Record set START
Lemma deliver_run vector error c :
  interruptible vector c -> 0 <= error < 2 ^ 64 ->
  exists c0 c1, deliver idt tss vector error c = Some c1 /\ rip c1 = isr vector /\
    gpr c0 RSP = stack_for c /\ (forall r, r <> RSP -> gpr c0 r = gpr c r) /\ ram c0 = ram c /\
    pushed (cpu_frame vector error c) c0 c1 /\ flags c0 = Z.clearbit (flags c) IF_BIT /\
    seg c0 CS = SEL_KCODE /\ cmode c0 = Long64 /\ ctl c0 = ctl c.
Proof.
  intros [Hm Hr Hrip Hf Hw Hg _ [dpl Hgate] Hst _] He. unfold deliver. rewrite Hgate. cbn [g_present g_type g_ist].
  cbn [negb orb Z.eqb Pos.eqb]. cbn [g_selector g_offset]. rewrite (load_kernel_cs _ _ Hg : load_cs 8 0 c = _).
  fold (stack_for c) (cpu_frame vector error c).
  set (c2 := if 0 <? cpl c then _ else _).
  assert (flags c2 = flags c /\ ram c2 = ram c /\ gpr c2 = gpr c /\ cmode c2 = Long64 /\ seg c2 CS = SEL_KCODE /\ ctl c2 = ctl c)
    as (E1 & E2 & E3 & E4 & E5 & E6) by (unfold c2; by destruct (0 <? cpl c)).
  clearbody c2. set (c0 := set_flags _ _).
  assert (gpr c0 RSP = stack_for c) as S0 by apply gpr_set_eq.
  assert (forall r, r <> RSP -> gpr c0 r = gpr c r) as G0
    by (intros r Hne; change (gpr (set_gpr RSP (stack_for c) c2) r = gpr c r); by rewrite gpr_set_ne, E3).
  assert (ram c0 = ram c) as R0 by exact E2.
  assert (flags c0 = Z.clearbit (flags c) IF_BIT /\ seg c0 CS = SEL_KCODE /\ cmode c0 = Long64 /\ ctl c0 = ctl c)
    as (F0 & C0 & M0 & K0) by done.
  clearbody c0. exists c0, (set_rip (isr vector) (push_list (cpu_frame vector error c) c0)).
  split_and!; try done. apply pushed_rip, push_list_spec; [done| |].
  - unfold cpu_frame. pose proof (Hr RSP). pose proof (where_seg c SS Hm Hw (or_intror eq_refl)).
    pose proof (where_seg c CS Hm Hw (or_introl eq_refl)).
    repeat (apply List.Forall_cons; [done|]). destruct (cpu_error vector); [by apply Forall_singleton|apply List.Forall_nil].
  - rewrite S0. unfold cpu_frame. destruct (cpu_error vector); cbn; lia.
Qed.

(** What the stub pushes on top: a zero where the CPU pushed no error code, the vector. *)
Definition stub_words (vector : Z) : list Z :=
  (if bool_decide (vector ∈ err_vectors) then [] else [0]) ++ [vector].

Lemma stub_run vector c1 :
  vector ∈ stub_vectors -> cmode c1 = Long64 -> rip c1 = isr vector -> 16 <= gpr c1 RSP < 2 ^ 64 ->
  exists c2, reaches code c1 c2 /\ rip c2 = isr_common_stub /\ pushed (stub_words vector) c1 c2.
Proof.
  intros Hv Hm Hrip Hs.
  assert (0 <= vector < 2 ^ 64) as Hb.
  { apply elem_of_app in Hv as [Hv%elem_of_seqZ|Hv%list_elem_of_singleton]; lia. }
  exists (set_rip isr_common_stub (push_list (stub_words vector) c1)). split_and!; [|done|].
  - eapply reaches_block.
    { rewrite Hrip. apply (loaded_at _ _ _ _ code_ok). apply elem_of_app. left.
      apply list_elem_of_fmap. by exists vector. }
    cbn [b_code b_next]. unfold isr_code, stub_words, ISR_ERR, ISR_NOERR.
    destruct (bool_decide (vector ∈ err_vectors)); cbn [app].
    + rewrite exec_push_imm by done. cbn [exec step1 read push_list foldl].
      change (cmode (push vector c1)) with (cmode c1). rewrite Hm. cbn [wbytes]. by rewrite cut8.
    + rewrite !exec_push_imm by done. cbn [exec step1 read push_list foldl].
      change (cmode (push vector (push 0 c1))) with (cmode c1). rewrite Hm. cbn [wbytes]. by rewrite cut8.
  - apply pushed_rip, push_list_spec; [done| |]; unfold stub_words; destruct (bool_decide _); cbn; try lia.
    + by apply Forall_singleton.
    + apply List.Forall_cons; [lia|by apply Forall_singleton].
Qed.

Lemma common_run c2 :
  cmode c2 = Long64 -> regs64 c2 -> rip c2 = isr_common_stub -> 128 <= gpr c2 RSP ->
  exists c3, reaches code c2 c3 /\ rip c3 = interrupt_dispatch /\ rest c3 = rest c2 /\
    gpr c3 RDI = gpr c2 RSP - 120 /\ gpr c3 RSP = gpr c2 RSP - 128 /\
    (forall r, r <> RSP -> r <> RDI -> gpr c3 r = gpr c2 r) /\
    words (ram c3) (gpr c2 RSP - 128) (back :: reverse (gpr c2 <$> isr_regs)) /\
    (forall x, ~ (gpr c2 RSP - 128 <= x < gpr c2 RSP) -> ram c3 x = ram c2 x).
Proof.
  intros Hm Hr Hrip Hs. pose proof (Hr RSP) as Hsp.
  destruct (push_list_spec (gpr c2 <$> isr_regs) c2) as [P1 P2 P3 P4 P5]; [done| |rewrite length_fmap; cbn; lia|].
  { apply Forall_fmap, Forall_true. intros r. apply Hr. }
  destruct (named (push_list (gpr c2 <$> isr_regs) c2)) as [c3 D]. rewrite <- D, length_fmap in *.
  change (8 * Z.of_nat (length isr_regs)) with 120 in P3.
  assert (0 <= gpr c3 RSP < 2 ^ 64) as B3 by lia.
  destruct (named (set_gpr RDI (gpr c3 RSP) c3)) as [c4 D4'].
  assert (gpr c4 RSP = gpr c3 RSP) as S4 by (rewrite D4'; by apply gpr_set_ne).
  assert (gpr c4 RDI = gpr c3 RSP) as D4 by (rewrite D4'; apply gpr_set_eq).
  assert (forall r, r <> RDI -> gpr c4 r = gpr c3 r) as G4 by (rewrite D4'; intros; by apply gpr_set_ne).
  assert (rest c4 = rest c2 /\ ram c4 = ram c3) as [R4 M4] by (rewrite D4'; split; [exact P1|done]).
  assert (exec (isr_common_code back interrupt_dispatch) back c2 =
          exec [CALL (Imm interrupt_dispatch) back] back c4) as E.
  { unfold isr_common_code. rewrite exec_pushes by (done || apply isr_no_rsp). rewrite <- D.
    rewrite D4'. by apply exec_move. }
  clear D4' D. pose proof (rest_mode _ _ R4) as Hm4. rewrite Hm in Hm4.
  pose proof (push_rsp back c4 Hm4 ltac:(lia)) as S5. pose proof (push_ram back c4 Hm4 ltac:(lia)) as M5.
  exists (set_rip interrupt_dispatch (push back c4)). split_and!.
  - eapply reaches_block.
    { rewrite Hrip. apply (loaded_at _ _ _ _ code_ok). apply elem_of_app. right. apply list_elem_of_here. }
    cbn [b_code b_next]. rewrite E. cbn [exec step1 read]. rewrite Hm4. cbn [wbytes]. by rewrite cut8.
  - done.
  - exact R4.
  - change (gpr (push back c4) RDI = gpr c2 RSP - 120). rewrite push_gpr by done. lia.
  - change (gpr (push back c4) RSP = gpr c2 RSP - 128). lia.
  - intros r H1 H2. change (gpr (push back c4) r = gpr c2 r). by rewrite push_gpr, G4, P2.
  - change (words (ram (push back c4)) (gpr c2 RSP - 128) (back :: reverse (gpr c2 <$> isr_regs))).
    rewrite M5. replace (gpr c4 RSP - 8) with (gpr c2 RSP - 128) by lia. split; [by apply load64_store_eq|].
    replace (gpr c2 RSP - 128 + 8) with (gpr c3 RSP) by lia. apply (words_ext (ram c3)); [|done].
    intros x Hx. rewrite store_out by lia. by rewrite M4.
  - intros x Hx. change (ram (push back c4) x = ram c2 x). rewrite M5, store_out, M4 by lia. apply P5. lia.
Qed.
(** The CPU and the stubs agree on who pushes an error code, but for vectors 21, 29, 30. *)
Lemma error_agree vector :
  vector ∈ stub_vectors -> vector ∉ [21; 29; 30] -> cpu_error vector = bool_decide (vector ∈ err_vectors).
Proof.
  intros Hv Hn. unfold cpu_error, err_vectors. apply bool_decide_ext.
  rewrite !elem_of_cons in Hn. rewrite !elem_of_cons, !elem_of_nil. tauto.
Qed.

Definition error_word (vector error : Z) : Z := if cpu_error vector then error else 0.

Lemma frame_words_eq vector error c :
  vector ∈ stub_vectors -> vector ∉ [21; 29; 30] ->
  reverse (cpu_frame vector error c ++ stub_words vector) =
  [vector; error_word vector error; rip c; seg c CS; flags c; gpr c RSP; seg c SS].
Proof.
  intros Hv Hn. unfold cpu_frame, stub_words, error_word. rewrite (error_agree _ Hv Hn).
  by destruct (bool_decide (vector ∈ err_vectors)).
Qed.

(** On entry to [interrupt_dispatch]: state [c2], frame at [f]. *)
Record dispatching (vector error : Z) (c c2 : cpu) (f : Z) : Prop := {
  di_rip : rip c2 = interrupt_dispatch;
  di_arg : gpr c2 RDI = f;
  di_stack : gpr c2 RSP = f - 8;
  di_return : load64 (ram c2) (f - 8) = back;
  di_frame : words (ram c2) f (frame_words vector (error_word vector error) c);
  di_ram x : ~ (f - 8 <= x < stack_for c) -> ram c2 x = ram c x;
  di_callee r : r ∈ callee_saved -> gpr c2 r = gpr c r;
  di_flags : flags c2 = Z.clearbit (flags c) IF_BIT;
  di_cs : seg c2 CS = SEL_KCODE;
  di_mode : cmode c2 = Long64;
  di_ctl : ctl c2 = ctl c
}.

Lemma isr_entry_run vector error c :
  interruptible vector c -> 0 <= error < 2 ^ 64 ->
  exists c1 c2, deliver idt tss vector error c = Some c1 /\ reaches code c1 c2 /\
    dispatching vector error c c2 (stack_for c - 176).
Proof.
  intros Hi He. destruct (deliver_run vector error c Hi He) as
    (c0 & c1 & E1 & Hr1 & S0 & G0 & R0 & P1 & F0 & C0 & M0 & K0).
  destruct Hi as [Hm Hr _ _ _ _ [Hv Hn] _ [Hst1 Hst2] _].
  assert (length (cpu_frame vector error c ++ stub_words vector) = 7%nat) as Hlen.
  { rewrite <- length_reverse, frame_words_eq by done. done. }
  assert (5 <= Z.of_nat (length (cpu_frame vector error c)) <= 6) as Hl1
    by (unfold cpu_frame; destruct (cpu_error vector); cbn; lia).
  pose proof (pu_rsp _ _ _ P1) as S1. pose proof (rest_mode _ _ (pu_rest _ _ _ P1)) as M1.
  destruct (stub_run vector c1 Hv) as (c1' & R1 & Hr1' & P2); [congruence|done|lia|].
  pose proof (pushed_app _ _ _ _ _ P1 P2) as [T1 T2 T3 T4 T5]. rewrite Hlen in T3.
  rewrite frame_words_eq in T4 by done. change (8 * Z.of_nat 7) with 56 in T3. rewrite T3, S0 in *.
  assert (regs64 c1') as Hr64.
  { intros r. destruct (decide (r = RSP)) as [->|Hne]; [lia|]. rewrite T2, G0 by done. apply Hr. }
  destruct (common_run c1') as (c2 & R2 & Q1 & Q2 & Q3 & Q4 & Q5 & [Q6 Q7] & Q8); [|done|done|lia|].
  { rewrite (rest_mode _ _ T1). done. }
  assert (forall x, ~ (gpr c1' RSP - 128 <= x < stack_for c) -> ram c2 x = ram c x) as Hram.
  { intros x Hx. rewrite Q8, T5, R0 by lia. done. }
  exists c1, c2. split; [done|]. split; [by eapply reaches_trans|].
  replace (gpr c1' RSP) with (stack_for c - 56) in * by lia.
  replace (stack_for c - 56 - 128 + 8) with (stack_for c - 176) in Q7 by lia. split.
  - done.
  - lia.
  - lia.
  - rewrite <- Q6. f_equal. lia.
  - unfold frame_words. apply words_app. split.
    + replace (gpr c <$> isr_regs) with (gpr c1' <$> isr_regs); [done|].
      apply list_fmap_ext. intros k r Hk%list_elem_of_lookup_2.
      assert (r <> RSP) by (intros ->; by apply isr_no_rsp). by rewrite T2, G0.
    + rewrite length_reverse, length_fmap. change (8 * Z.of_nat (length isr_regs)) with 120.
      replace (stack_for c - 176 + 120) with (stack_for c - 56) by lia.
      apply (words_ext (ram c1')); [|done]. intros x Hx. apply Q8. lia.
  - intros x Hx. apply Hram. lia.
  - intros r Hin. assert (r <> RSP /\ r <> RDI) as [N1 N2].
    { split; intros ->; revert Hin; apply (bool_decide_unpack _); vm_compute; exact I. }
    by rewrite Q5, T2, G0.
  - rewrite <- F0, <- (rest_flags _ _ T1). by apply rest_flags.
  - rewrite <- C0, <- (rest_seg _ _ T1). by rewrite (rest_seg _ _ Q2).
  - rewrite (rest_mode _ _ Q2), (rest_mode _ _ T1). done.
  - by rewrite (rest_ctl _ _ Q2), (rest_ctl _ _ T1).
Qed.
Record set END
Record set START
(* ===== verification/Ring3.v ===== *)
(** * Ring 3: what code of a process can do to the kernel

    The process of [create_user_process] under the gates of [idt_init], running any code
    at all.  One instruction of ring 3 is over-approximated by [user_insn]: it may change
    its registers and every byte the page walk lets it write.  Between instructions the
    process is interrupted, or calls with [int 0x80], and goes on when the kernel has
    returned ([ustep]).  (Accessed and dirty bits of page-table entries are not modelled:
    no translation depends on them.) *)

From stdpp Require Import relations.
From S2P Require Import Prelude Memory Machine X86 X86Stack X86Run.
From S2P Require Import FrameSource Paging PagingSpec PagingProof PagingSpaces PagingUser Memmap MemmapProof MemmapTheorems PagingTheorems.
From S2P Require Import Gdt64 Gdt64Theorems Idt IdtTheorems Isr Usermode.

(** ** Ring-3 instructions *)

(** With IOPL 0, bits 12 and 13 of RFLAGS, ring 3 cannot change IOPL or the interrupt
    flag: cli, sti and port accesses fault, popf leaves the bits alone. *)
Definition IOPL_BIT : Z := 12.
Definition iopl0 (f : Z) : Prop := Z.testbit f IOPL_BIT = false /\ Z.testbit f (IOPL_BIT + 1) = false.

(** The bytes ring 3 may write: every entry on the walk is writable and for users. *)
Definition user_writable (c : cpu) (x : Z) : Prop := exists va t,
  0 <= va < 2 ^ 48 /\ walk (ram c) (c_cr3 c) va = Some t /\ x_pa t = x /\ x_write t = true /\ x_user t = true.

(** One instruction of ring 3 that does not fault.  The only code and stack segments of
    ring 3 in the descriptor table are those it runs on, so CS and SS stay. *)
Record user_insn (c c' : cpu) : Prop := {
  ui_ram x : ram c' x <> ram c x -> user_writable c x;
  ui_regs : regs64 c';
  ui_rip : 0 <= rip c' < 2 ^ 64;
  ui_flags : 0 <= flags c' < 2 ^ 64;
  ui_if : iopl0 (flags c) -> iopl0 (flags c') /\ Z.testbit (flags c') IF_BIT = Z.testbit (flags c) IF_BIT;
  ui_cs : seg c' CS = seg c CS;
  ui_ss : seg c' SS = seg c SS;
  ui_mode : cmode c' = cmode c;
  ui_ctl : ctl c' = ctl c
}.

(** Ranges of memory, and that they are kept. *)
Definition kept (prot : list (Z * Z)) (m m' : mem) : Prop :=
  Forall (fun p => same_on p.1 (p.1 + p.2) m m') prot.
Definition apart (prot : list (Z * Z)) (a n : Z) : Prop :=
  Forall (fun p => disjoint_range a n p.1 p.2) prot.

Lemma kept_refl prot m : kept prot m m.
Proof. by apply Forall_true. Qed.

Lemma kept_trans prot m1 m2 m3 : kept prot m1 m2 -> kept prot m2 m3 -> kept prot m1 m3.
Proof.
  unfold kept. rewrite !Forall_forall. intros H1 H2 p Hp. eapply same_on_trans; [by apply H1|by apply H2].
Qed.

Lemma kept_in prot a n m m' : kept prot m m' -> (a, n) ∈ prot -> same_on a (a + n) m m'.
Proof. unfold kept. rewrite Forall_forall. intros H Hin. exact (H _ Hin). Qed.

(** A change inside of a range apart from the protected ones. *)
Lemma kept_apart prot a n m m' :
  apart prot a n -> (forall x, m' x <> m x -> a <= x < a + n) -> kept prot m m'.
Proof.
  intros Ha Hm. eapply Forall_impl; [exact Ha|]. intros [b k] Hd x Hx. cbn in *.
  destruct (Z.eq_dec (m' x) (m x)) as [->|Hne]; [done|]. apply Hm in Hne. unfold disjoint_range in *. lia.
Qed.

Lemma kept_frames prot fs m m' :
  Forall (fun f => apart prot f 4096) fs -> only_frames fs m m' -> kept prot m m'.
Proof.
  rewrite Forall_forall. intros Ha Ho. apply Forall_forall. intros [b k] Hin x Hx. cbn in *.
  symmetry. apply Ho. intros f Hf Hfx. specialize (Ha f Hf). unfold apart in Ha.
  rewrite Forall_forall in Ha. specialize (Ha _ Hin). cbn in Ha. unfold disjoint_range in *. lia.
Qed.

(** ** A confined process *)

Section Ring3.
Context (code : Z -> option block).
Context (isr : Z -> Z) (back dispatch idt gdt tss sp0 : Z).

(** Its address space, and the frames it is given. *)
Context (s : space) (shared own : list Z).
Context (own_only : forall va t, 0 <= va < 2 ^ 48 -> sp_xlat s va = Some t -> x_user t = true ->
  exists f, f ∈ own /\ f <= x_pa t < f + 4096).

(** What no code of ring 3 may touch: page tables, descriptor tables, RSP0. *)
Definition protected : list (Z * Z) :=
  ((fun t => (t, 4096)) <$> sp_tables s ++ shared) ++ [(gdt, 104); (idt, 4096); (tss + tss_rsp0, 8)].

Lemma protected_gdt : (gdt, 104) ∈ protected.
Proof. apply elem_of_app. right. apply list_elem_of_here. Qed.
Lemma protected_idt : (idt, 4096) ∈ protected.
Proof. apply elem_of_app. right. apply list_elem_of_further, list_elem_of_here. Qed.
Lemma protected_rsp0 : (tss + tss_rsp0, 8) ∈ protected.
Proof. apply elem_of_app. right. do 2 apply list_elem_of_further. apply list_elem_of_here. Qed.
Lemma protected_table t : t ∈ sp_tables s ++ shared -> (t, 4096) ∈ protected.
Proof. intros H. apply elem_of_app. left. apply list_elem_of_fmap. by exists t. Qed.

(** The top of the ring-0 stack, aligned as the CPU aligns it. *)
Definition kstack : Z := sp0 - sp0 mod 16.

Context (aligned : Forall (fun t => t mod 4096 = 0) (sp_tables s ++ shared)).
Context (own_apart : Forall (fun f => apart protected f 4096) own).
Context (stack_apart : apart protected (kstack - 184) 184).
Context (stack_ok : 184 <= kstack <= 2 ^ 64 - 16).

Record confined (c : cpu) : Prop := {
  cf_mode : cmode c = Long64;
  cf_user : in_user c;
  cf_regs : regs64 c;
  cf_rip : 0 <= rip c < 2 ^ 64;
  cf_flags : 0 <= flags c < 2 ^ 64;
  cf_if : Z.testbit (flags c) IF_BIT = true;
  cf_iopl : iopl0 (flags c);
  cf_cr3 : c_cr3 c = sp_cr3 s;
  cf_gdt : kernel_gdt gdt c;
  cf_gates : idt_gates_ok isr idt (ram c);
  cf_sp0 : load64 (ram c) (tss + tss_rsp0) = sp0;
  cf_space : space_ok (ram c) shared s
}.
Record set END
Report each line in the entries where the string "exact" occurs.

Reply
  assert (ram c0 = ram c) as R0 by exact E2.
  assert (rest c4 = rest c2 /\ ram c4 = ram c3) as [R4 M4] by (rewrite D4'; split; [exact P1|done]).
  - exact R4.
    { split; intros ->; revert Hin; apply (bool_decide_unpack _); vm_compute; exact I. }
Proof. unfold kept. rewrite Forall_forall. intros H Hin. exact (H _ Hin). Qed.
  intros Ha Hm. eapply Forall_impl; [exact Ha|]. intros [b k] Hd x Hx. cbn in *.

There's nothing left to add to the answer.